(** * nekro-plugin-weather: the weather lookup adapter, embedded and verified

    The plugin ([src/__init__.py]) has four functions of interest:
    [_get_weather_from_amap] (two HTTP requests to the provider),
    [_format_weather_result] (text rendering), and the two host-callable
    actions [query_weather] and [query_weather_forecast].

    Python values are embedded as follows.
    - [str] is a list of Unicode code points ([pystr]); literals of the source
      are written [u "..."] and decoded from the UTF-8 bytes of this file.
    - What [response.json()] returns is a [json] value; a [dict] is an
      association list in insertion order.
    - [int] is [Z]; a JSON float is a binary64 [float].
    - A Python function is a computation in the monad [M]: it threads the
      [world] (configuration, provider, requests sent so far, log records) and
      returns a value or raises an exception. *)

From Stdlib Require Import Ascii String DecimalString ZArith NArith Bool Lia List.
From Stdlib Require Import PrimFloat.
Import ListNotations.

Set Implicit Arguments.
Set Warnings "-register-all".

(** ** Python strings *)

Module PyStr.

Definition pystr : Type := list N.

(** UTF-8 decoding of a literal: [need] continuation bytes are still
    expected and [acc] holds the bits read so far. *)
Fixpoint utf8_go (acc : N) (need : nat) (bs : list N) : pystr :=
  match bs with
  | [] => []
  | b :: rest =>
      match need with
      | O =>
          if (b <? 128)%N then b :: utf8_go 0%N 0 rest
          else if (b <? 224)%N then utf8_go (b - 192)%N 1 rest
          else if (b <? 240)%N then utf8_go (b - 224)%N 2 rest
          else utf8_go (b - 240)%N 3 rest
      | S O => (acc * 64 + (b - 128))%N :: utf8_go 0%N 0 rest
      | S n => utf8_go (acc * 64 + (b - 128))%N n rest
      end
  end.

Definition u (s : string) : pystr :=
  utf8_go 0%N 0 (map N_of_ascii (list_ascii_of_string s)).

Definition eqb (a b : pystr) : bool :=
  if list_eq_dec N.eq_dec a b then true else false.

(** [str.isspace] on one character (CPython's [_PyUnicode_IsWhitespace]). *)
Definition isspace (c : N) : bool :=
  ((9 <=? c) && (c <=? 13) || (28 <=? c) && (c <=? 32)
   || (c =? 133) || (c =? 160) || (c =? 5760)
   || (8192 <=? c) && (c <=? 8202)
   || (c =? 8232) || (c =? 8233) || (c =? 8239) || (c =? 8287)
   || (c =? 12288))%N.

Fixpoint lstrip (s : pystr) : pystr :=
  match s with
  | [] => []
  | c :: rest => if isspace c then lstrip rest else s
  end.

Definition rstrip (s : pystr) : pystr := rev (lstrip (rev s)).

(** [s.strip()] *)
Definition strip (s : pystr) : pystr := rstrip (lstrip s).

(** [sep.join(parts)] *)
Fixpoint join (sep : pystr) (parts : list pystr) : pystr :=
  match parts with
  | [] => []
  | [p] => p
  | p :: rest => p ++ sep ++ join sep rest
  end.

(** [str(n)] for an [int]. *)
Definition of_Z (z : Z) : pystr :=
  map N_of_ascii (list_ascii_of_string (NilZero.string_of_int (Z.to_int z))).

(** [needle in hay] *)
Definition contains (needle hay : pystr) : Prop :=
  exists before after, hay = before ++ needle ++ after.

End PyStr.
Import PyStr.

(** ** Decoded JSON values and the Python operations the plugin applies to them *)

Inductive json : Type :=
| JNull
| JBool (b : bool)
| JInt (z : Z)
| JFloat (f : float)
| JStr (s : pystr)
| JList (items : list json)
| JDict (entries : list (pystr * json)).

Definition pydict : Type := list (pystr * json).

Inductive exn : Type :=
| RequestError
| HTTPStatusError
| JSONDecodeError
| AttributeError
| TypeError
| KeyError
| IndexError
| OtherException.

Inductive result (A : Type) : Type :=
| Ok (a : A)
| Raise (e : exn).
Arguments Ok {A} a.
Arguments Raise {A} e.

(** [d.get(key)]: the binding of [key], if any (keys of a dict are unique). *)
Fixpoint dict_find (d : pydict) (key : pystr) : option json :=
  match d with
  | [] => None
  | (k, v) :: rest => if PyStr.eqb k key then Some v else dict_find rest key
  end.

## Task brief
Reproduce all of the material above word for word.

## Expected answer
(** * nekro-plugin-weather: the weather lookup adapter, embedded and verified

    The plugin ([src/__init__.py]) has four functions of interest:
    [_get_weather_from_amap] (two HTTP requests to the provider),
    [_format_weather_result] (text rendering), and the two host-callable
    actions [query_weather] and [query_weather_forecast].

    Python values are embedded as follows.
    - [str] is a list of Unicode code points ([pystr]); literals of the source
      are written [u "..."] and decoded from the UTF-8 bytes of this file.
    - What [response.json()] returns is a [json] value; a [dict] is an
      association list in insertion order.
    - [int] is [Z]; a JSON float is a binary64 [float].
    - A Python function is a computation in the monad [M]: it threads the
      [world] (configuration, provider, requests sent so far, log records) and
      returns a value or raises an exception. *)

From Stdlib Require Import Ascii String DecimalString ZArith NArith Bool Lia List.
From Stdlib Require Import PrimFloat.
Import ListNotations.

Set Implicit Arguments.
Set Warnings "-register-all".

(** ** Python strings *)

Module PyStr.

Definition pystr : Type := list N.

(** UTF-8 decoding of a literal: [need] continuation bytes are still
    expected and [acc] holds the bits read so far. *)
Fixpoint utf8_go (acc : N) (need : nat) (bs : list N) : pystr :=
  match bs with
  | [] => []
  | b :: rest =>
      match need with
      | O =>
          if (b <? 128)%N then b :: utf8_go 0%N 0 rest
          else if (b <? 224)%N then utf8_go (b - 192)%N 1 rest
          else if (b <? 240)%N then utf8_go (b - 224)%N 2 rest
          else utf8_go (b - 240)%N 3 rest
      | S O => (acc * 64 + (b - 128))%N :: utf8_go 0%N 0 rest
      | S n => utf8_go (acc * 64 + (b - 128))%N n rest
      end
  end.

Definition u (s : string) : pystr :=
  utf8_go 0%N 0 (map N_of_ascii (list_ascii_of_string s)).

Definition eqb (a b : pystr) : bool :=
  if list_eq_dec N.eq_dec a b then true else false.

(** [str.isspace] on one character (CPython's [_PyUnicode_IsWhitespace]). *)
Definition isspace (c : N) : bool :=
  ((9 <=? c) && (c <=? 13) || (28 <=? c) && (c <=? 32)
   || (c =? 133) || (c =? 160) || (c =? 5760)
   || (8192 <=? c) && (c <=? 8202)
   || (c =? 8232) || (c =? 8233) || (c =? 8239) || (c =? 8287)
   || (c =? 12288))%N.

Fixpoint lstrip (s : pystr) : pystr :=
  match s with
  | [] => []
  | c :: rest => if isspace c then lstrip rest else s
  end.

Definition rstrip (s : pystr) : pystr := rev (lstrip (rev s)).

(** [s.strip()] *)
Definition strip (s : pystr) : pystr := rstrip (lstrip s).

(** [sep.join(parts)] *)
Fixpoint join (sep : pystr) (parts : list pystr) : pystr :=
  match parts with
  | [] => []
  | [p] => p
  | p :: rest => p ++ sep ++ join sep rest
  end.

(** [str(n)] for an [int]. *)
Definition of_Z (z : Z) : pystr :=
  map N_of_ascii (list_ascii_of_string (NilZero.string_of_int (Z.to_int z))).

(** [needle in hay] *)
Definition contains (needle hay : pystr) : Prop :=
  exists before after, hay = before ++ needle ++ after.

End PyStr.
Import PyStr.

(** ** Decoded JSON values and the Python operations the plugin applies to them *)

Inductive json : Type :=
| JNull
| JBool (b : bool)
| JInt (z : Z)
| JFloat (f : float)
| JStr (s : pystr)
| JList (items : list json)
| JDict (entries : list (pystr * json)).

Definition pydict : Type := list (pystr * json).

Inductive exn : Type :=
| RequestError
| HTTPStatusError
| JSONDecodeError
| AttributeError
| TypeError
| KeyError
| IndexError
| OtherException.

Inductive result (A : Type) : Type :=
| Ok (a : A)
| Raise (e : exn).
Arguments Ok {A} a.
Arguments Raise {A} e.

(** [d.get(key)]: the binding of [key], if any (keys of a dict are unique). *)
Fixpoint dict_find (d : pydict) (key : pystr) : option json :=
  match d with
  | [] => None
  | (k, v) :: rest => if PyStr.eqb k key then Some v else dict_find rest key
  end.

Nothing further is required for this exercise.